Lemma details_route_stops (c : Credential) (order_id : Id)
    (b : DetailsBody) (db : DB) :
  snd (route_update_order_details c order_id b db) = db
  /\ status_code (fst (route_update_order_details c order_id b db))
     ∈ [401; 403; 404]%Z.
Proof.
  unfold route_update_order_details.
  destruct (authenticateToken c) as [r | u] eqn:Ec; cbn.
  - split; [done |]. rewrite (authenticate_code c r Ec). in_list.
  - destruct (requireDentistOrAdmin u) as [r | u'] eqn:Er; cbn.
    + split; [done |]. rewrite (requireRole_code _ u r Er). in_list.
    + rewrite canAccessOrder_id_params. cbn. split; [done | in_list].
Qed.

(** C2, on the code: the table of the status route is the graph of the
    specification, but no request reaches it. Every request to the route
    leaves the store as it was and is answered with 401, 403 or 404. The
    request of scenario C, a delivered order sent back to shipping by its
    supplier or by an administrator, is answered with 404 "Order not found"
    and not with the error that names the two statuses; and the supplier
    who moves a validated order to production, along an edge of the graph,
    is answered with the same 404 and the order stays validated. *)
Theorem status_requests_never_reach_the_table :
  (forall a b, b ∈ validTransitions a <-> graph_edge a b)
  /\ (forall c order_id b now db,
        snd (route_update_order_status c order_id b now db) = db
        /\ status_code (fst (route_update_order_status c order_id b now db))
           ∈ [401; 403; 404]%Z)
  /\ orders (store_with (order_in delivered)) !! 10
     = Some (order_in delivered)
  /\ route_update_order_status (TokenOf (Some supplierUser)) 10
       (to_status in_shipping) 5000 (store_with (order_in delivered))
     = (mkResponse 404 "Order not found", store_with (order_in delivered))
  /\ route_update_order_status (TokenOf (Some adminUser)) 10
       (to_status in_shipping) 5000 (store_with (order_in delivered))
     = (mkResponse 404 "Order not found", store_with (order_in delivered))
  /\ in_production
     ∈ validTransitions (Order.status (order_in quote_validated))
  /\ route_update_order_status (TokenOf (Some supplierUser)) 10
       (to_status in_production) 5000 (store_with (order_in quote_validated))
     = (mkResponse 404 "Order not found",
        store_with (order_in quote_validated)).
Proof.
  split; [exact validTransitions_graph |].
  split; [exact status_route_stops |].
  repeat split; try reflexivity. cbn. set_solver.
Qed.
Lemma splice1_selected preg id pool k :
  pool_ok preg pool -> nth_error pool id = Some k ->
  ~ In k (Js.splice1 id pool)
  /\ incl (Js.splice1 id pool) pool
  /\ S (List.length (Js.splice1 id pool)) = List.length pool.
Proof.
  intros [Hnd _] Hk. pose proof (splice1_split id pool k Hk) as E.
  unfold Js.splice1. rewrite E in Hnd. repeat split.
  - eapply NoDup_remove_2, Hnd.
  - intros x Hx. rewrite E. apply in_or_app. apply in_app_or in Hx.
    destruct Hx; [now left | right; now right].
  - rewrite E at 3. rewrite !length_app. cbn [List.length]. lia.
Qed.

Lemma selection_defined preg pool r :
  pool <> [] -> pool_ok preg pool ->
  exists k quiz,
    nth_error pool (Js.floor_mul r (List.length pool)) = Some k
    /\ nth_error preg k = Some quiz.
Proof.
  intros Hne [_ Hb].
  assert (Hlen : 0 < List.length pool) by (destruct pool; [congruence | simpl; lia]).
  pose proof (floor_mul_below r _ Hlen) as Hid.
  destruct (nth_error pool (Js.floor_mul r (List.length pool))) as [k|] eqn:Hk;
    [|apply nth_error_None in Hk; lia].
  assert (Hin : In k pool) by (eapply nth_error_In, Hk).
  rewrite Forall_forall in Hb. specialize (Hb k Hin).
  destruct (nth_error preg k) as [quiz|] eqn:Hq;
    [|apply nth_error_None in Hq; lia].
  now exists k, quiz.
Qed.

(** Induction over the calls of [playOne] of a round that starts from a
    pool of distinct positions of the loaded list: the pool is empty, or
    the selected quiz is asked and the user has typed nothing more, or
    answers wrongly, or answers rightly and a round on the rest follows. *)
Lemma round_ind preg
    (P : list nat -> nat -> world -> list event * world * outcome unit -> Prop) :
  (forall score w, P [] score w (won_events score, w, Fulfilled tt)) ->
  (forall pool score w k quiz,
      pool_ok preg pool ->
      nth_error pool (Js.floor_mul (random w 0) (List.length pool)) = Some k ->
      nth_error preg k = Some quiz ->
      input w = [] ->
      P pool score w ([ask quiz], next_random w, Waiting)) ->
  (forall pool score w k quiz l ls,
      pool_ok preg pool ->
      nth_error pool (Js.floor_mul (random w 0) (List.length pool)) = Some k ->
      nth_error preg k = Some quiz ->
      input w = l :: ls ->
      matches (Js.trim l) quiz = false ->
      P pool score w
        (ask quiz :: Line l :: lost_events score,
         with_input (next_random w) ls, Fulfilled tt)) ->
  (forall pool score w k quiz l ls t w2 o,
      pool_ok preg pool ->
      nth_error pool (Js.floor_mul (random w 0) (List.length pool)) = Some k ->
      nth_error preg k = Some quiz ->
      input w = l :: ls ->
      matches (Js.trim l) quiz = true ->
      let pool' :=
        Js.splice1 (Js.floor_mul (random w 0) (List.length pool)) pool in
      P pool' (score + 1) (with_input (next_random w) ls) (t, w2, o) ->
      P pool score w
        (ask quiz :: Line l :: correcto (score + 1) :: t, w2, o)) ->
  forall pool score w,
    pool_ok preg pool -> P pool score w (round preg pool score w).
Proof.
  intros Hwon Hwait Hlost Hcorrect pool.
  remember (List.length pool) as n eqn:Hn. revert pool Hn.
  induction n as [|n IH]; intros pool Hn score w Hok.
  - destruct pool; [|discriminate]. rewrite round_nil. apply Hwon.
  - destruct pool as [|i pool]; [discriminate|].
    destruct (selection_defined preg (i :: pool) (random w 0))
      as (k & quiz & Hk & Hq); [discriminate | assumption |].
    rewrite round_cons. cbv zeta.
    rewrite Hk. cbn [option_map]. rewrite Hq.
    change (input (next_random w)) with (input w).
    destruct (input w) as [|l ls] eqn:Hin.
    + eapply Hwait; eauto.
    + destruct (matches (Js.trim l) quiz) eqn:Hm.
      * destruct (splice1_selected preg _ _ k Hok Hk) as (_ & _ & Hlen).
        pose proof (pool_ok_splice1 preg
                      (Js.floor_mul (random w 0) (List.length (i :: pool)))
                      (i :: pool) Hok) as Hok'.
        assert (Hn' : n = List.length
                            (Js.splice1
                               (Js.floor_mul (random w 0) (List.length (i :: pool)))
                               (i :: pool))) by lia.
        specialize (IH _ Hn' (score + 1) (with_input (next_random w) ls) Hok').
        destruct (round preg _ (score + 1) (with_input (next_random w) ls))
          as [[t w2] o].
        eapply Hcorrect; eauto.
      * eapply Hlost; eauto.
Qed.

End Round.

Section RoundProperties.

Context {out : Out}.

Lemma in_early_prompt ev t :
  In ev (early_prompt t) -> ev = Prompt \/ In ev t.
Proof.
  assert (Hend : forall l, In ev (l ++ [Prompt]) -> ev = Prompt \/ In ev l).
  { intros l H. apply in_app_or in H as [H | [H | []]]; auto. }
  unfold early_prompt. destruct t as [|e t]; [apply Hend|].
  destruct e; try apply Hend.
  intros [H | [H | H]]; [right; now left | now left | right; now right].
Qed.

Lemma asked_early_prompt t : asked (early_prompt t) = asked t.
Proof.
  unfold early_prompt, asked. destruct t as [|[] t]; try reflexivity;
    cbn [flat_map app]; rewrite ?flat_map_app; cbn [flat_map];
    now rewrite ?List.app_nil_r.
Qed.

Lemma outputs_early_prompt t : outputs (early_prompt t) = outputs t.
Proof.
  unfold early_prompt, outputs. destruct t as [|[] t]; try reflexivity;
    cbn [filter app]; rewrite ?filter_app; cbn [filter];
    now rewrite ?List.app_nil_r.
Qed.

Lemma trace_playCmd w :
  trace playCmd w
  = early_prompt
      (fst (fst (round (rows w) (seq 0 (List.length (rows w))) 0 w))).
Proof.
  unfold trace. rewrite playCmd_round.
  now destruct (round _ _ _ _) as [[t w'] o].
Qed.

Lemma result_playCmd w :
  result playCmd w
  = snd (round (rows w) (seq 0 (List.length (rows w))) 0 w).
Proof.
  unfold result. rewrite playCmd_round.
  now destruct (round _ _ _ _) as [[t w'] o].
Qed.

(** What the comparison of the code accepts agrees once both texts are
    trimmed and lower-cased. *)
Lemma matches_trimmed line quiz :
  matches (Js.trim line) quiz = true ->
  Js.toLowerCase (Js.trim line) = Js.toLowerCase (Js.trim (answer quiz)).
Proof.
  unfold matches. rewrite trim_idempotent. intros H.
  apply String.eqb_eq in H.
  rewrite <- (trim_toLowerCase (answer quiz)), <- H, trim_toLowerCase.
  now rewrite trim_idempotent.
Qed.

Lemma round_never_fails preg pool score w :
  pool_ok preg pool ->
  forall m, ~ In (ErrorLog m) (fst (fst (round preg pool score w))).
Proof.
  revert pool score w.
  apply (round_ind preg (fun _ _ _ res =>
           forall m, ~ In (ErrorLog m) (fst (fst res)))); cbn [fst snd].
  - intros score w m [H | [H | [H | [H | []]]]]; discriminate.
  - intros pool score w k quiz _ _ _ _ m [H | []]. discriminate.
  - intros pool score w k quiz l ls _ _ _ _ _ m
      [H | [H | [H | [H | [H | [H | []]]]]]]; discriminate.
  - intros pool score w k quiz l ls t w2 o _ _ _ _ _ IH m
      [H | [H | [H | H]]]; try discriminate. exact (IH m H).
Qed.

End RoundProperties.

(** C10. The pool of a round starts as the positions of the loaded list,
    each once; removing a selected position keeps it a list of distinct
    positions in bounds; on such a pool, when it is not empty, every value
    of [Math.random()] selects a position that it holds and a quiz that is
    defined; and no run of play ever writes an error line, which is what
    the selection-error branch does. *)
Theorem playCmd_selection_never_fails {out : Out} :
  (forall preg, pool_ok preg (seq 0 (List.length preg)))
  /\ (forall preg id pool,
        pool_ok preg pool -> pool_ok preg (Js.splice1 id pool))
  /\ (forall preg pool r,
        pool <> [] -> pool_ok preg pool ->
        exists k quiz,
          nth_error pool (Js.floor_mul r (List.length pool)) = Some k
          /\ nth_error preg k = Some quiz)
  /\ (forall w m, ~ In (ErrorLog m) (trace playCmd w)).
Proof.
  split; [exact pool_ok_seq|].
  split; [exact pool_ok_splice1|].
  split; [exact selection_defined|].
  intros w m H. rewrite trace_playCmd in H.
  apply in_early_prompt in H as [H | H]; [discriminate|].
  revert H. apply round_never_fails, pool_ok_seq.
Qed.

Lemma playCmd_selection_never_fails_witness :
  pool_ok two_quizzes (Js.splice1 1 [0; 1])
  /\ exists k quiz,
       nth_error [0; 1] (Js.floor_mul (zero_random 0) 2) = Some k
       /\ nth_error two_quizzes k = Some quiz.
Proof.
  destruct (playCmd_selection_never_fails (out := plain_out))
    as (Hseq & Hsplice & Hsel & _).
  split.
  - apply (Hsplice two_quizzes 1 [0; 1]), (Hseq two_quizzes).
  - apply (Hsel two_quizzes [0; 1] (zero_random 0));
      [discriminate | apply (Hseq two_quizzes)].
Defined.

===

» Task to carry out
Find the string "eauto" in the material above. Then copy each line that has it.

» Final answer
    + eapply Hwait; eauto.
        eapply Hcorrect; eauto.
      * eapply Hlost; eauto.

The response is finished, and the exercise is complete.